[Items from a dataset]
# # #

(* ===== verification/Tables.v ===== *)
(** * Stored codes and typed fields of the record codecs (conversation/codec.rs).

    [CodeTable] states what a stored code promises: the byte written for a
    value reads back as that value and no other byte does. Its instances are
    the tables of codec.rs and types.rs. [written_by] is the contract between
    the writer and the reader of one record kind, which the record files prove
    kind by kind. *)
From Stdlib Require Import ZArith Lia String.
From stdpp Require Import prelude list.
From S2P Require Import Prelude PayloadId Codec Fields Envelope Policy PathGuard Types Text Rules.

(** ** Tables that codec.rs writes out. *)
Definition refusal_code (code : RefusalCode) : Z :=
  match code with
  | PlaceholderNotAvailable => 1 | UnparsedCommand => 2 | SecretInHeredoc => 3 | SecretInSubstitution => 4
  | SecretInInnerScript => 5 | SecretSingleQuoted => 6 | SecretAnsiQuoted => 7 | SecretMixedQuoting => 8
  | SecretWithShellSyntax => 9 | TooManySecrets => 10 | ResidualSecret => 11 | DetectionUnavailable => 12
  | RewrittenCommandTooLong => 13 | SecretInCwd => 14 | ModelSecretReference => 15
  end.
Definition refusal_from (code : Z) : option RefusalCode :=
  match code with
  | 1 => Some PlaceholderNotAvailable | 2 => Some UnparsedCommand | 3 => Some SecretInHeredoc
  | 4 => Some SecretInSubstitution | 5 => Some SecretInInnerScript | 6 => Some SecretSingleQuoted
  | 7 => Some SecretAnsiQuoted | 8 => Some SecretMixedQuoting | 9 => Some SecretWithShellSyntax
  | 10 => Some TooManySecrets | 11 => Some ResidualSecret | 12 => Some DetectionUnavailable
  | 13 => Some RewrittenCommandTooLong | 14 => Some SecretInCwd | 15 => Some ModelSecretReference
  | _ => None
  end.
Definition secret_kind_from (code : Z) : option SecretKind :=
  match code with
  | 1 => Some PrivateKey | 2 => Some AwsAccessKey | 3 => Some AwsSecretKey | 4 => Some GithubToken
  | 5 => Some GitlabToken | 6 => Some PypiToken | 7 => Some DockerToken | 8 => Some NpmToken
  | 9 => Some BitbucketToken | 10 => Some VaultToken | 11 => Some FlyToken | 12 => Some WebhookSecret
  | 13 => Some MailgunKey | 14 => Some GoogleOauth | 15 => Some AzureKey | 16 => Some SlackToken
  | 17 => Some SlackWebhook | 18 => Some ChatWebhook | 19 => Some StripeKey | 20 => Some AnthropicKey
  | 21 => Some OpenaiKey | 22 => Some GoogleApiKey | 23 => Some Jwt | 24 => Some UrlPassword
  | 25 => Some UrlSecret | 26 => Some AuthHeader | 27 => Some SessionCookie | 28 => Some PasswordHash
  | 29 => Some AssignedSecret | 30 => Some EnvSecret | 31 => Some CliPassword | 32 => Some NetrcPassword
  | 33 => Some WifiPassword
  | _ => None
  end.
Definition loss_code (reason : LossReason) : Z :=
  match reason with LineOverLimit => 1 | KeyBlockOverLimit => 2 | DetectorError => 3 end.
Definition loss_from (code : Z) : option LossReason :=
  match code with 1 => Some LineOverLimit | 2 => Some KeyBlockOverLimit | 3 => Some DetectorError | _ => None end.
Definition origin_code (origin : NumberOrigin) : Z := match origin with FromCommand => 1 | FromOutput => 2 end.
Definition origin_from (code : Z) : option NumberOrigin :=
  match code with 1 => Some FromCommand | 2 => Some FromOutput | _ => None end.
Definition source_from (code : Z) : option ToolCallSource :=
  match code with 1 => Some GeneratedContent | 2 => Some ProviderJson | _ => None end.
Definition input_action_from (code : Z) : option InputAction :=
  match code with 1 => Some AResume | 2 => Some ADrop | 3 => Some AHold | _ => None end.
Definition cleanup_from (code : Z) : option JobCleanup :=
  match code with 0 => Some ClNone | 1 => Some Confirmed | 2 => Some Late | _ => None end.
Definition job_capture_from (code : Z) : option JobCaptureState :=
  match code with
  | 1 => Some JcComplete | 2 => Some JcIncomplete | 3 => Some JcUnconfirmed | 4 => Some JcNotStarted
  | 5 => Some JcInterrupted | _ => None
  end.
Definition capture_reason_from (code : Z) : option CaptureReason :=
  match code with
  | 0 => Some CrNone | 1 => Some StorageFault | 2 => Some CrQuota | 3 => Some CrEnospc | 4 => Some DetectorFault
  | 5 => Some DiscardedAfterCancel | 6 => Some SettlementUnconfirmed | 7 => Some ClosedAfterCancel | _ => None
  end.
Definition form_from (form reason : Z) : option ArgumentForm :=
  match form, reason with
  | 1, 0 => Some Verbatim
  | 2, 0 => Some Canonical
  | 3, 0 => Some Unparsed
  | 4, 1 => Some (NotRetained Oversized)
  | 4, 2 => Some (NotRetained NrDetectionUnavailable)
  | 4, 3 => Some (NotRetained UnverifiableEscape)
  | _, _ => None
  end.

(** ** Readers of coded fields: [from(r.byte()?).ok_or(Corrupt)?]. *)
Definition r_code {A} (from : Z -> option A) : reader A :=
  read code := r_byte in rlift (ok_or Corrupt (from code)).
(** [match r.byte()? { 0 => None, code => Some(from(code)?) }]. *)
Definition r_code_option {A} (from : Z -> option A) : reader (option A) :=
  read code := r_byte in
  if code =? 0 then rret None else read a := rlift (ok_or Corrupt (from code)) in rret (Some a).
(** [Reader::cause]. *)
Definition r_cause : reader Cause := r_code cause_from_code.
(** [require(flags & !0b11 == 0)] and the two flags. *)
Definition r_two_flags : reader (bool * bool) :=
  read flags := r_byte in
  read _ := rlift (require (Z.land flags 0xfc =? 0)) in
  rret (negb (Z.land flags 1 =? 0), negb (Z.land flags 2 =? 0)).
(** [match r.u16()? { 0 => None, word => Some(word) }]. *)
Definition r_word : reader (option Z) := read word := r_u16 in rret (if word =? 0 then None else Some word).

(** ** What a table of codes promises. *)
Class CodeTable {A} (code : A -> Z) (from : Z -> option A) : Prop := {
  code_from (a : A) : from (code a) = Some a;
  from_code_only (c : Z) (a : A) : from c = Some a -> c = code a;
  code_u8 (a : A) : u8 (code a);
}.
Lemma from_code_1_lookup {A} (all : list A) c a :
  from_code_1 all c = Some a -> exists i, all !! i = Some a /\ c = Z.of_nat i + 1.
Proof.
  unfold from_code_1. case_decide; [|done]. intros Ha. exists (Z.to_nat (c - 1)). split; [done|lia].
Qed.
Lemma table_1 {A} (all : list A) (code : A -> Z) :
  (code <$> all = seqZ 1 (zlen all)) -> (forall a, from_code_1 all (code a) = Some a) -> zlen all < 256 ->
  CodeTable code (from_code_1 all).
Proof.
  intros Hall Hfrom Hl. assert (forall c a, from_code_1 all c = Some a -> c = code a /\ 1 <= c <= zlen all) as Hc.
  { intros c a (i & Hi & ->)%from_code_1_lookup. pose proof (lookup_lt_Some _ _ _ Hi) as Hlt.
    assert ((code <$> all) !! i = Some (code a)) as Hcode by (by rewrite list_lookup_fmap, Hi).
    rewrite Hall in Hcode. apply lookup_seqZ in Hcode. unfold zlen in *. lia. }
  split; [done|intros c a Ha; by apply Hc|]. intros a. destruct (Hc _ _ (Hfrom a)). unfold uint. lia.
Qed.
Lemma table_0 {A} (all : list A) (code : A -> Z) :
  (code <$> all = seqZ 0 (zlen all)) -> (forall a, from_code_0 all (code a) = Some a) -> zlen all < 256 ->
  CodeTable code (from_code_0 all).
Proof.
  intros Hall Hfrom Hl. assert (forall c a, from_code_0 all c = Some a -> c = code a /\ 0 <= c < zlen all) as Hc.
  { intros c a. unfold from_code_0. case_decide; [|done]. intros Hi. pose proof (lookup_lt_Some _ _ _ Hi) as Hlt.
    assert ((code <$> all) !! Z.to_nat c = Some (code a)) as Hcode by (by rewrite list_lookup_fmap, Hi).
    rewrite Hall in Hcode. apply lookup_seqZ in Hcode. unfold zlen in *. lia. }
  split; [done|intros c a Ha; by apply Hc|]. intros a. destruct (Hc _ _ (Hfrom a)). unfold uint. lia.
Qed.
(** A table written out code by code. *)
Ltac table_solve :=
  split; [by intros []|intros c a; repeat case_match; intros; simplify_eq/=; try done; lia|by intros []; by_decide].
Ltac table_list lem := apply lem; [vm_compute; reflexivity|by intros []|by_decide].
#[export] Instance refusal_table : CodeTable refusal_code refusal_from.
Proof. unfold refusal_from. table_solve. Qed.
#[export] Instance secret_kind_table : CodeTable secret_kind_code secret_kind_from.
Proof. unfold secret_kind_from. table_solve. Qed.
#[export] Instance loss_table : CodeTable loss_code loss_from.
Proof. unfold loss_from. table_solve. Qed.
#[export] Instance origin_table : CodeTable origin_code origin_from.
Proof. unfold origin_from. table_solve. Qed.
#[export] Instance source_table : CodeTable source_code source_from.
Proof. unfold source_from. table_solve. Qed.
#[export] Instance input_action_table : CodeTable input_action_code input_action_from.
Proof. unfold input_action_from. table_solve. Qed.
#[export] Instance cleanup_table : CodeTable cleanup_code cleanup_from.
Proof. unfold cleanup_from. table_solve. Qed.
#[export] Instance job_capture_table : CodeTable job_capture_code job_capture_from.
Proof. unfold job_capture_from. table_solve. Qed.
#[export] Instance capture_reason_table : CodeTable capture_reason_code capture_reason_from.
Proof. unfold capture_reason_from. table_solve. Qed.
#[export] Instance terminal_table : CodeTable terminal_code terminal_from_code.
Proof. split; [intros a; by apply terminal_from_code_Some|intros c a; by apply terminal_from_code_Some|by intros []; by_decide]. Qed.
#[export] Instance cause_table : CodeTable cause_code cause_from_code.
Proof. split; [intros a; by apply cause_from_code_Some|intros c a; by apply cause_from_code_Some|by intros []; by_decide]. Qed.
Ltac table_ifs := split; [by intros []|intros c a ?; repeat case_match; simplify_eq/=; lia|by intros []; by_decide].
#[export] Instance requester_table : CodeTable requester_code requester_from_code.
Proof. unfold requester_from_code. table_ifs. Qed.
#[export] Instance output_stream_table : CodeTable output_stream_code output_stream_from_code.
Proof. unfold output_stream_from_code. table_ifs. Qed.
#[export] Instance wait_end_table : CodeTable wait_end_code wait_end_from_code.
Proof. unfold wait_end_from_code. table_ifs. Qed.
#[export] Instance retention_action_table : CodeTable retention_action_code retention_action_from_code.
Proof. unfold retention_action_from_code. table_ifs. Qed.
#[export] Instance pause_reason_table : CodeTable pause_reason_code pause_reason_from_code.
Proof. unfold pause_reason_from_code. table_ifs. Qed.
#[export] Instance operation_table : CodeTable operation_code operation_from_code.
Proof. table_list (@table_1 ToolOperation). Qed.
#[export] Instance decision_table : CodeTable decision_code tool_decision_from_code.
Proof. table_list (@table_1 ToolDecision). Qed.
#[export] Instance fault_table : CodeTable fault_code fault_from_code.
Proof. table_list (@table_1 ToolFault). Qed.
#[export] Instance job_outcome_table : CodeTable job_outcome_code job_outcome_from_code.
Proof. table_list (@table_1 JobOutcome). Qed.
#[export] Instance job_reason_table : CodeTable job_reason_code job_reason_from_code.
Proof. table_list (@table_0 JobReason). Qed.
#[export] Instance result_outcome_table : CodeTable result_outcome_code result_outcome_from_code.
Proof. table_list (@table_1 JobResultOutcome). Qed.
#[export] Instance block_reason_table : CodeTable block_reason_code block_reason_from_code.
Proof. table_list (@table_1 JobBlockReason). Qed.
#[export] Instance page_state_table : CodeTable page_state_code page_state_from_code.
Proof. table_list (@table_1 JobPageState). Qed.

# # #

** ASSIGNMENT **
Only the lines above starting at the one containing "-> Z) (from" and ending at the one containing "Hi & ->)%from_code_1_lookup.", both included, are to be returned, exactly as they read.

** RESPONSE BOX **
Class CodeTable {A} (code : A -> Z) (from : Z -> option A) : Prop := {
  code_from (a : A) : from (code a) = Some a;
  from_code_only (c : Z) (a : A) : from c = Some a -> c = code a;
  code_u8 (a : A) : u8 (code a);
}.
Lemma from_code_1_lookup {A} (all : list A) c a :
  from_code_1 all c = Some a -> exists i, all !! i = Some a /\ c = Z.of_nat i + 1.
Proof.
  unfold from_code_1. case_decide; [|done]. intros Ha. exists (Z.to_nat (c - 1)). split; [done|lia].
Qed.
Lemma table_1 {A} (all : list A) (code : A -> Z) :
  (code <$> all = seqZ 1 (zlen all)) -> (forall a, from_code_1 all (code a) = Some a) -> zlen all < 256 ->
  CodeTable code (from_code_1 all).
Proof.
  intros Hall Hfrom Hl. assert (forall c a, from_code_1 all c = Some a -> c = code a /\ 1 <= c <= zlen all) as Hc.
  { intros c a (i & Hi & ->)%from_code_1_lookup. pose proof (lookup_lt_Some _ _ _ Hi) as Hlt.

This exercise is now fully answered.